War is almost by definition a surreal enterprise. That's certainly the impression I got when listening to Grady tell the stories that we captured in his memoir
"Boocoo Dinky Dow: My short, crazy Vietnam War."

It's interesting that Grady chose the Combat Infantry Badge as the subject of this, the most abstract of his war-related works. Among his military decorations, he was most proud of the CIB. It meant he hadn't just served in the Army. He'd seen battle -- and, as this piece suggests, paid a price for that experience. This disheveled soldier does not fit his clothes and seems disjointed, harried. He has seen a lot. Are his eyes closed against  memories of violence and fear?

Surrealism, write the exhibit curators, is "an attempt to revolt against the inherent contradictions of a society ruled by rational thought while dominated by war and oppression. Surrealism seeks expression of thought in the absence of all control exercised by reason and free of aesthetic and moral preoccupation. It is this same absence of control exercised by reason that many combat veterans seek to explore and express after their experiences in war."
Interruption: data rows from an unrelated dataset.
(** [e] is translated at depth [d]. *)
Fixpoint bpf_ok (d : nat) (md : bool) (e : ast) : bool :=
  match e with
  | ENum v | EChr v => lit_ok v
  | EStr _ => false
  | ESizeof t => lit_ok (if Ty.PTR <=? t then sizeof_ptr else base_size t)
  | EVar x =>
      in_data g (s_value (var_sym tab x)) && (s_class (var_sym tab x) =? Tk.Glo)
      && (md || is_array tab x || type_ok (asn (s_type (var_sym tab x))))
  | EUn Not a => bpf_ok d false a && line_ok d [Op.PSH; Op.IMM; 0; Op.EQ] d
  | EUn BitNot a => bpf_ok d false a && line_ok d [Op.PSH; Op.IMM; -1; Op.XOR] d
  | EUn Plus a => bpf_ok d md a
  | ENeg a =>
      line_ok d [Op.IMM; -1; Op.PSH] (S d) && bpf_ok (S d) false a && line_ok (S d) [Op.MUL] d
  | EDeref a =>
      bpf_ok d false a && (md || (type_ok (asn (tyof tab a - Ty.PTR)) && negb (ends_at_jump false a)))
  | EAddr a => bpf_ok d true a
  | ECast t a =>
      if lv tab a then bpf_ok d true a && (md || (type_ok (asn t) && negb (ends_at_jump true a)))
      else bpf_ok d false a
  | EPre inc a => bpf_ok d true a && line_ok d (incdec_code inc (ldty tab a) (tyof tab a)) d
  | EPost inc a =>
      bpf_ok d true a && line_ok d (incdec_code inc (ldty tab a) (tyof tab a)) d
      && line_ok d [Op.PSH; Op.IMM; inc_step (tyof tab a); if inc then Op.SUB else Op.ADD] d
  | EBin o a1 a2 =>
      bpf_ok d false a1 && line_ok d [Op.PSH] (S d) && bpf_ok (S d) false a2
      && line_ok (S d) (bop_code o (tyof tab a1) (tyof tab a2)) d
  | ELogic _ a1 a2 => bpf_ok d false a1 && bpf_ok d false a2
  | ECond a1 a2 a3 => bpf_ok d false a1 && bpf_ok d false a2 && bpf_ok d false a3
  | EAssign a1 a2 =>
      bpf_ok d true a1 && line_ok d [Op.PSH] (S d) && bpf_ok (S d) false a2
      && line_ok (S d) [Op.SI; asn (tyof tab a1)] d
  | EIndex a1 a2 =>
      bpf_ok d false a1 && line_ok d [Op.PSH] (S d) && bpf_ok (S d) false a2
      && line_ok (S d) ((if Ty.PTR <? tyof tab a1 then [Op.PSH; Op.IMM; ptr_scale (tyof tab a1); Op.MUL] else [])
            ++ [Op.ADD] ++ (if md then [] else [Op.LI; asn (tyof tab a1 - Ty.PTR)])) d
  end.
"Still Life with CIB" is one of four pieces that Grady created in the 1990s for a traveling exhibit of work by Vietnam veterans. That project evolved into the Chicago museum, which is the repository of Grady's original Vietnam-related artwork.

That art is reproduced in "Boocoo Dinky Dow." But the small-format book doesn't do justice to the original poster-sized works. It's wonderful to know they are occasionally brought out for public viewing.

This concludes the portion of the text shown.